From the entries that follow, copy exactly the lines beginning at the line holding "tick : nat;" and continuing through the line holding "Definition set_sock (v".

Saved data entries:
++++

(* ===== verification/AnnounceBot.v ===== *)
(** * tools/announce_bot.py: the bot

    The [Bot] object as a record, its methods as computations of a state and
    exception monad over an arbitrary [World], in the order of the source:
    output, lifecycle, git watching, topic, protocol, commands. *)

From S2P Require Import Prelude PyStr Regex Base64 AnnounceProjects AnnounceText AnnounceInventory.

(** ** State *)

(** A line handed to [sendall], with the [trusted] flag it was sent under. *)
Record Sent := mkSent { sent_trusted : bool; sent_line : pystr }.

(** The fields of [Bot]; [sock] is whether a socket is held.  The last three
    are ghosts: the number of calls made to the world, the lines written, and
    the keys given to [INVENTORY.request]. *)
Record Bot := mkBot {
  sock : bool;
  nick : pystr;
  last_commit : gmap pystr pystr;
  last_tests : gmap pystr Z;
  last_beat : Z;
  last_poll : Z;
  last_topic : pystr;
  outq : list pystr;
  last_send : Z;
  caps : gset pystr;
  cap_ls : gset pystr;
  cap_ended : bool;
  connect_ts : Z;
  sasl_active : bool;
  registered : bool;
  last_rx : Z;
  last_keepalive : Z;
  intro_done : bool;
  tick : nat;
  wire : list Sent;
  inv_requests : list pystr }.

Definition set_sock (v : bool) (s : Bot) : Bot :=
  mkBot v (nick s) (last_commit s) (last_tests s) (last_beat s) (last_poll s) (last_topic s) (outq s) (last_send s) (caps s) (cap_ls s) (cap_ended s) (connect_ts s) (sasl_active s) (registered s) (last_rx s) (last_keepalive s) (intro_done s) (tick s) (wire s) (inv_requests s).
Definition set_nick (v : pystr) (s : Bot) : Bot :=
  mkBot (sock s) v (last_commit s) (last_tests s) (last_beat s) (last_poll s) (last_topic s) (outq s) (last_send s) (caps s) (cap_ls s) (cap_ended s) (connect_ts s) (sasl_active s) (registered s) (last_rx s) (last_keepalive s) (intro_done s) (tick s) (wire s) (inv_requests s).
Definition set_last_commit (v : gmap pystr pystr) (s : Bot) : Bot :=
  mkBot (sock s) (nick s) v (last_tests s) (last_beat s) (last_poll s) (last_topic s) (outq s) (last_send s) (caps s) (cap_ls s) (cap_ended s) (connect_ts s) (sasl_active s) (registered s) (last_rx s) (last_keepalive s) (intro_done s) (tick s) (wire s) (inv_requests s).
Definition set_last_tests (v : gmap pystr Z) (s : Bot) : Bot :=
  mkBot (sock s) (nick s) (last_commit s) v (last_beat s) (last_poll s) (last_topic s) (outq s) (last_send s) (caps s) (cap_ls s) (cap_ended s) (connect_ts s) (sasl_active s) (registered s) (last_rx s) (last_keepalive s) (intro_done s) (tick s) (wire s) (inv_requests s).
Definition set_last_beat (v : Z) (s : Bot) : Bot :=
  mkBot (sock s) (nick s) (last_commit s) (last_tests s) v (last_poll s) (last_topic s) (outq s) (last_send s) (caps s) (cap_ls s) (cap_ended s) (connect_ts s) (sasl_active s) (registered s) (last_rx s) (last_keepalive s) (intro_done s) (tick s) (wire s) (inv_requests s).
Definition set_last_poll (v : Z) (s : Bot) : Bot :=
  mkBot (sock s) (nick s) (last_commit s) (last_tests s) (last_beat s) v (last_topic s) (outq s) (last_send s) (caps s) (cap_ls s) (cap_ended s) (connect_ts s) (sasl_active s) (registered s) (last_rx s) (last_keepalive s) (intro_done s) (tick s) (wire s) (inv_requests s).
Definition set_last_topic (v : pystr) (s : Bot) : Bot :=
  mkBot (sock s) (nick s) (last_commit s) (last_tests s) (last_beat s) (last_poll s) v (outq s) (last_send s) (caps s) (cap_ls s) (cap_ended s) (connect_ts s) (sasl_active s) (registered s) (last_rx s) (last_keepalive s) (intro_done s) (tick s) (wire s) (inv_requests s).
Definition set_outq (v : list pystr) (s : Bot) : Bot :=
  mkBot (sock s) (nick s) (last_commit s) (last_tests s) (last_beat s) (last_poll s) (last_topic s) v (last_send s) (caps s) (cap_ls s) (cap_ended s) (connect_ts s) (sasl_active s) (registered s) (last_rx s) (last_keepalive s) (intro_done s) (tick s) (wire s) (inv_requests s).
Definition set_last_send (v : Z) (s : Bot) : Bot :=
  mkBot (sock s) (nick s) (last_commit s) (last_tests s) (last_beat s) (last_poll s) (last_topic s) (outq s) v (caps s) (cap_ls s) (cap_ended s) (connect_ts s) (sasl_active s) (registered s) (last_rx s) (last_keepalive s) (intro_done s) (tick s) (wire s) (inv_requests s).
Definition set_caps (v : gset pystr) (s : Bot) : Bot :=
  mkBot (sock s) (nick s) (last_commit s) (last_tests s) (last_beat s) (last_poll s) (last_topic s) (outq s) (last_send s) v (cap_ls s) (cap_ended s) (connect_ts s) (sasl_active s) (registered s) (last_rx s) (last_keepalive s) (intro_done s) (tick s) (wire s) (inv_requests s).
Definition set_cap_ls (v : gset pystr) (s : Bot) : Bot :=
  mkBot (sock s) (nick s) (last_commit s) (last_tests s) (last_beat s) (last_poll s) (last_topic s) (outq s) (last_send s) (caps s) v (cap_ended s) (connect_ts s) (sasl_active s) (registered s) (last_rx s) (last_keepalive s) (intro_done s) (tick s) (wire s) (inv_requests s).
Definition set_cap_ended (v : bool) (s : Bot) : Bot :=
  mkBot (sock s) (nick s) (last_commit s) (last_tests s) (last_beat s) (last_poll s) (last_topic s) (outq s) (last_send s) (caps s) (cap_ls s) v (connect_ts s) (sasl_active s) (registered s) (last_rx s) (last_keepalive s) (intro_done s) (tick s) (wire s) (inv_requests s).
Definition set_connect_ts (v : Z) (s : Bot) : Bot :=
  mkBot (sock s) (nick s) (last_commit s) (last_tests s) (last_beat s) (last_poll s) (last_topic s) (outq s) (last_send s) (caps s) (cap_ls s) (cap_ended s) v (sasl_active s) (registered s) (last_rx s) (last_keepalive s) (intro_done s) (tick s) (wire s) (inv_requests s).
Definition set_sasl_active (v : bool) (s : Bot) : Bot :=
  mkBot (sock s) (nick s) (last_commit s) (last_tests s) (last_beat s) (last_poll s) (last_topic s) (outq s) (last_send s) (caps s) (cap_ls s) (cap_ended s) (connect_ts s) v (registered s) (last_rx s) (last_keepalive s) (intro_done s) (tick s) (wire s) (inv_requests s).
Definition set_registered (v : bool) (s : Bot) : Bot :=
  mkBot (sock s) (nick s) (last_commit s) (last_tests s) (last_beat s) (last_poll s) (last_topic s) (outq s) (last_send s) (caps s) (cap_ls s) (cap_ended s) (connect_ts s) (sasl_active s) v (last_rx s) (last_keepalive s) (intro_done s) (tick s) (wire s) (inv_requests s).
Definition set_last_rx (v : Z) (s : Bot) : Bot :=
  mkBot (sock s) (nick s) (last_commit s) (last_tests s) (last_beat s) (last_poll s) (last_topic s) (outq s) (last_send s) (caps s) (cap_ls s) (cap_ended s) (connect_ts s) (sasl_active s) (registered s) v (last_keepalive s) (intro_done s) (tick s) (wire s) (inv_requests s).
Definition set_last_keepalive (v : Z) (s : Bot) : Bot :=
  mkBot (sock s) (nick s) (last_commit s) (last_tests s) (last_beat s) (last_poll s) (last_topic s) (outq s) (last_send s) (caps s) (cap_ls s) (cap_ended s) (connect_ts s) (sasl_active s) (registered s) (last_rx s) v (intro_done s) (tick s) (wire s) (inv_requests s).
Definition set_intro_done (v : bool) (s : Bot) : Bot :=
  mkBot (sock s) (nick s) (last_commit s) (last_tests s) (last_beat s) (last_poll s) (last_topic s) (outq s) (last_send s) (caps s) (cap_ls s) (cap_ended s) (connect_ts s) (sasl_active s) (registered s) (last_rx s) (last_keepalive s) v (tick s) (wire s) (inv_requests s).
Definition set_tick (v : nat) (s : Bot) : Bot :=
  mkBot (sock s) (nick s) (last_commit s) (last_tests s) (last_beat s) (last_poll s) (last_topic s) (outq s) (last_send s) (caps s) (cap_ls s) (cap_ended s) (connect_ts s) (sasl_active s) (registered s) (last_rx s) (last_keepalive s) (intro_done s) v (wire s) (inv_requests s).
Definition set_wire (v : list Sent) (s : Bot) : Bot :=
  mkBot (sock s) (nick s) (last_commit s) (last_tests s) (last_beat s) (last_poll s) (last_topic s) (outq s) (last_send s) (caps s) (cap_ls s) (cap_ended s) (connect_ts s) (sasl_active s) (registered s) (last_rx s) (last_keepalive s) (intro_done s) (tick s) v (inv_requests s).
Definition set_inv_requests (v : list pystr) (s : Bot) : Bot :=
  mkBot (sock s) (nick s) (last_commit s) (last_tests s) (last_beat s) (last_poll s) (last_topic s) (outq s) (last_send s) (caps s) (cap_ls s) (cap_ended s) (connect_ts s) (sasl_active s) (registered s) (last_rx s) (last_keepalive s) (intro_done s) (tick s) (wire s) v.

++++

**EXPECTED ANSWER:**
  tick : nat;
  wire : list Sent;
  inv_requests : list pystr }.

Definition set_sock (v : bool) (s : Bot) : Bot :=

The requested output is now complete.